Every writer needs critiques. As I’ve posted here before, critiques from beta readers help writers improve their work. But that doesn’t mean that every critique a writer gets is helpful.
Critiques point out what may not be working well in a story. But they’re all suggestions. No one has to follow word-for-word with what every critique says. Some critiques aren’t good at all. Here’s some tips to help tell the difference between terrible and amazing critiques:
Curse words (directed toward the writing or the writer)
Believe it or not, I’ve been cussed at in a critique. The critic told me that my chapter reminded him of another work he hated (and cussed at), which I felt was directed toward me. No one should be cussing at you or your work at all. Throwing cuss words around does not help anyone.

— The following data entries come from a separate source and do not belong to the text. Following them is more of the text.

(** [Comment(html_body=comment, public=public)] *)
Definition Comment (html_body public : value) : obj :=
  {[ "html_body" := html_body; "public" := public ]}.

Definition post_comment (ticket_id comment public : value) : St R value :=
  try_except
    (let! ticket := sdk_tickets ticket_id in
     let ticket := <["comment" := VDict (Comment comment public)]> ticket in
     let! _ := sdk_tickets_update ticket in
     sret comment)
    (fun e => fail ("Failed to post comment on ticket " +:+ py_str ticket_id
                      +:+ ": " +:+ exn_str e)).

(** [min(x, 100)]: the first argument unless [100 < x]. *)
Definition py_min_100 (x : value) : result value :=
  match as_number x with
  | Some n => Ok (if (100 <? n)%Z then VInt 100 else x)
  | None => Raise (Exn TypeError
      ("'<' not supported between instances of 'int' and '" +:+ type_name x +:+ "'"))
  end.

(** [x + k] and [x - k] for an int literal [k] ([k] is 1 or -1 below). *)
Definition py_add_int (x : value) (k : Z) : result value :=
  match as_number x with
  | Some n => Ok (VInt (n + k))
  | None => Raise (Exn TypeError
      ("unsupported operand type(s) for " +:+ (if (k <? 0)%Z then "-" else "+")
         +:+ ": '" +:+ type_name x +:+ "' and 'int'"))
  end.

(** [x > 1] *)
Definition py_gt_1 (x : value) : result bool :=
  match as_number x with
  | Some n => Ok (1 <? n)%Z
  | None => Raise (Exn TypeError
      ("'>' not supported between instances of '" +:+ type_name x +:+ "' and 'int'"))
  end.

(** One entry of [ticket_list] in [get_tickets]. *)
Definition ticket_entry (ticket : value) : result value :=
  let? d := dict_display
    [ ("id", py_get ticket "id" VNone);
      ("subject", py_get ticket "subject" VNone);
      ("status", py_get ticket "status" VNone);
      ("priority", py_get ticket "priority" VNone);
      ("description", py_get ticket "description" VNone);
      ("created_at", py_get ticket "created_at" VNone);
      ("updated_at", py_get ticket "updated_at" VNone);
      ("requester_id", py_get ticket "requester_id" VNone);
      ("assignee_id", py_get ticket "assignee_id" VNone) ] in
  Ok (VDict d).

(** The request [get_tickets] sends, for the capped [per_page]. *)
Definition tickets_request (c : self) (page per_page sort_by sort_order : value)
  : http_request :=
  let params :=
    [ ("page", py_str page);
      ("per_page", py_str per_page);
      ("sort_by", py_str sort_by);
      ("sort_order", py_str sort_order) ] in
  HttpRequest
    (base_url c +:+ "/tickets.json?" +:+ urlencode params)
    [ ("Authorization", auth_header c); ("Content-Type", "application/json") ].

(** [page + 1 if data.get('next_page') else None] *)
Definition next_page_of (data page : value) : result value :=
  let? nxt := py_get data "next_page" VNone in
  if truthy nxt then py_add_int page 1 else Ok VNone.

(** [page - 1 if data.get('previous_page') and page > 1 else None] *)
Definition previous_page_of (data page : value) : result value :=
  let? prv := py_get data "previous_page" VNone in
  let? cond := (if truthy prv then py_gt_1 page else Ok false) in
  if cond then py_add_int page (-1) else Ok VNone.

(** [data.get('next_page') is not None] *)
Definition has_more_of (data : value) : result value :=
  let? nxt := py_get data "next_page" VNone in
  Ok (VBool (negb (is_none nxt))).

(** The record [get_tickets] returns, from the decoded response. *)
Definition tickets_page (data page per_page sort_by sort_order : value) : result value :=
  let? tickets_data := py_get data "tickets" (VList []) in
  let? items := py_iter tickets_data in
  let? ticket_list := rmap ticket_entry items in
  let? d := dict_display
    [ ("tickets", Ok (VList ticket_list));
      ("page", Ok page);
      ("per_page", Ok per_page);
      ("count", Ok (VInt (Z.of_nat (List.length ticket_list))));
      ("sort_by", Ok sort_by);
      ("sort_order", Ok sort_order);
      ("has_more", has_more_of data);
      ("next_page", next_page_of data page);
      ("previous_page", previous_page_of data page) ] in
  Ok (VDict d).

Definition get_tickets (c : self) (page per_page sort_by sort_order : value) : St R value :=
  try_except
    (let! per_page := slift (py_min_100 per_page) in
     let! data := http_get_json (tickets_request c page per_page sort_by sort_order) in
     slift (tickets_page data page per_page sort_by sort_order))
    (fun e =>
       match exn_type e, exn_http e with
       | HTTPError, Some h =>
           let error_body := default "No response body" (http_body h) in
           fail ("Failed to get latest tickets: HTTP " +:+ PyStr.str_of_Z (http_code h)
                   +:+ " - " +:+ http_reason h +:+ ". " +:+ error_body)
       | _, _ => fail ("Failed to get latest tickets: " +:+ exn_str e)
       end).

(** One article of a section record. *)
Definition article_record (a : article) : value :=
  VDict {[ "id" := article_id a;
           "title" := article_title a;
           "body" := article_body a;
           "updated_at" := VStr (py_str (article_updated_at a));
           "url" := article_html_url a ]}.

(** What [kb[section.name]] is assigned. *)
Definition section_record (s : section) (articles : list article) : value :=
  VDict {[ "section_id" := section_id s;
           "description" := section_description s;
           "articles" := VList (article_record <$> articles) ]}.

(** The loop of [get_all_articles] over the sections still to visit. *)
Fixpoint collect_sections (sections : list section) (kb : dict) : St R dict :=
  match sections with
  | [] => sret kb
  | s :: rest =>
      let! articles := sdk_section_articles (section_id s) in
      collect_sections rest (<[section_name s := section_record s articles]> kb)
  end.

Definition get_all_articles : St R value :=
  try_except
    (let! sections := sdk_sections in
     let! kb := collect_sections sections ∅ in
     sret (VDict kb))
    (fun e => fail ("Failed to fetch knowledge base: " +:+ exn_str e)).

(** [ZenpyTicket(subject=..., ...)] *)
Definition ZenpyTicket
  (subject description requester_id assignee_id priority type tags custom_fields : value)
  : obj :=
  {[ "subject" := subject;
     "description" := description;
     "requester_id" := requester_id;
     "assignee_id" := assignee_id;
     "priority" := priority;
     "type" := type;
     "tags" := tags;
     "custom_fields" := custom_fields ]}.

Definition create_ticket
  (subject description requester_id assignee_id priority type tags custom_fields : value)
  : St R value :=
  try_except
    (let ticket := ZenpyTicket subject description requester_id assignee_id
                     priority type tags custom_fields in
     let! created_audit := sdk_tickets_create ticket in
     let created_ticket_id :=
       getattr_or (as_obj (getattr_or (Some created_audit) "ticket" VNone)) "id" VNone in
     let created_ticket_id :=
       if is_none created_ticket_id
       then getattr_or (Some created_audit) "id" VNone
       else created_ticket_id in
     let! created :=
       (if truthy created_ticket_id
        then let! t := sdk_tickets created_ticket_id in sret (Some t)
        else sret None) in
     let! tags_list :=
       slift (py_list (py_or (getattr_or created "tags" (py_or tags (VList []))) (VList []))) in
     sret (VDict
       {[ "id" := getattr_or created "id" created_ticket_id;
          "subject" := getattr_or created "subject" subject;
          "description" := getattr_or created "description" description;
          "status" := getattr_or created "status" (VStr "new");
          "priority" := getattr_or created "priority" priority;
          "type" := getattr_or created "type" type;
          "created_at" := VStr (py_str (getattr_or created "created_at" (VStr EmptyString)));
          "updated_at" := VStr (py_str (getattr_or created "updated_at" (VStr EmptyString)));
          "requester_id" := getattr_or created "requester_id" requester_id;
          "assignee_id" := getattr_or created "assignee_id" assignee_id;
          "organization_id" := getattr_or created "organization_id" VNone;
          "tags" := tags_list ]}))
    (fun e => fail ("Failed to create ticket: " +:+ exn_str e)).

(** One round of the loop of [update_ticket]: a [None] value is skipped,
    any other value is assigned to the attribute. *)
Definition set_field (key : string) (v : value) (ticket : obj) : obj :=
  if is_none v then ticket else <[key := v]> ticket.

(** The loop [for key, value in fields.items()] of [update_ticket]. *)
Definition apply_fields (fields : dict) (ticket : obj) : obj :=
  map_fold set_field ticket fields.

Definition update_ticket (ticket_id : value) (fields : dict) : St R value :=
  try_except
    (let! ticket := sdk_tickets ticket_id in
     let ticket := apply_fields fields ticket in
     let! _ := sdk_tickets_update ticket in
     let! refreshed := sdk_tickets ticket_id in
     let! d := slift (dict_display
       [ ("id", getattr refreshed "id");
         ("subject", getattr refreshed "subject");
         ("description", getattr refreshed "description");
         ("status", getattr refreshed "status");
         ("priority", getattr refreshed "priority");
         ("type", Ok (getattr_or (Some refreshed) "type" VNone));
         ("created_at", rstr (getattr refreshed "created_at"));
         ("updated_at", rstr (getattr refreshed "updated_at"));
         ("requester_id", getattr refreshed "requester_id");
         ("assignee_id", getattr refreshed "assignee_id");
         ("organization_id", getattr refreshed "organization_id");
         ("tags", py_list (py_or (getattr_or (Some refreshed) "tags" (VList [])) (VList []))) ]) in
     sret (VDict d))
    (fun e => fail ("Failed to update ticket " +:+ py_str ticket_id +:+ ": " +:+ exn_str e)).

Definition get_user (user_id : value) : St R value :=
  try_except
    (let! user := sdk_users user_id in
     let! d := slift (dict_display
       [ ("id", getattr user "id");
         ("name", getattr user "name");
         ("email", getattr user "email");
         ("role", getattr user "role");
         ("phone", Ok (getattr_or (Some user) "phone" VNone));
         ("organization_id", getattr user "organization_id");
         ("created_at", rstr (getattr user "created_at"));
         ("updated_at", rstr (getattr user "updated_at"));
         ("time_zone", Ok (getattr_or (Some user) "time_zone" VNone));
         ("locale", Ok (getattr_or (Some user) "locale" VNone));
         ("active", Ok (getattr_or (Some user) "active" VNone));
         ("verified", Ok (getattr_or (Some user) "verified" VNone));
         ("tags", py_list (py_or (getattr_or (Some user) "tags" (VList [])) (VList []))) ]) in
     sret (VDict d))
    (fun e => fail ("Failed to get user " +:+ py_str user_id +:+ ": " +:+ exn_str e)).

(** The record of a user in [search_users_by_email] and [create_user]. *)
Definition user_brief (user : obj) : result value :=
  let? d := dict_display
    [ ("id", getattr user "id");
      ("name", getattr user "name");
      ("email", getattr user "email");
      ("role", getattr user "role");
      ("organization_id", getattr user "organization_id");
      ("created_at", rstr (getattr user "created_at"));
      ("active", Ok (getattr_or (Some user) "active" VNone)) ] in
  Ok (VDict d).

No suggestions (that are meaningful)
I used to get no suggestions all the time in high school. My classmates thought since I was a writer, they didn’t have to critique well. So, they pretended to critique my work. I’d get comments such as “wonderful” or “you did great here” or “all correct.” None of their comments had any real suggestions of how to improve my writing. Some writers have done this to me as well. It’s more common than you’d think.
Even great stories, such as Percy Jackson and the Olympians, have suggestions to improve it. No written work is perfect.
Bring nothing but brutal (even if it’s directed toward the work)
Having your work critiqued can feel like a personal attack. Some critics critique every small thing they find. Instead suggestions, they nitpick everything without much or any praise at all.
This can cause the writer to have more stress and self-doubt than needed.
Suggestions (for the story)
Most advanced critics will give some suggestions to help out. For example, instead of pointing out that the sentence doesn’t make sense, they’ll give an example of how to fix it. Critics don’t do this to everything, but they do it to a good amount.
Praise (for the writer)
Advanced critics also praise the author, usually toward the beginning. In my class, everyone had to say something good about the story that was different from anyone else.
Since critiques are personal, it’s helpful to remind writers what’s great about his/her/their work. It’s also easier to understand critiques if the writer already has faith in his or herself.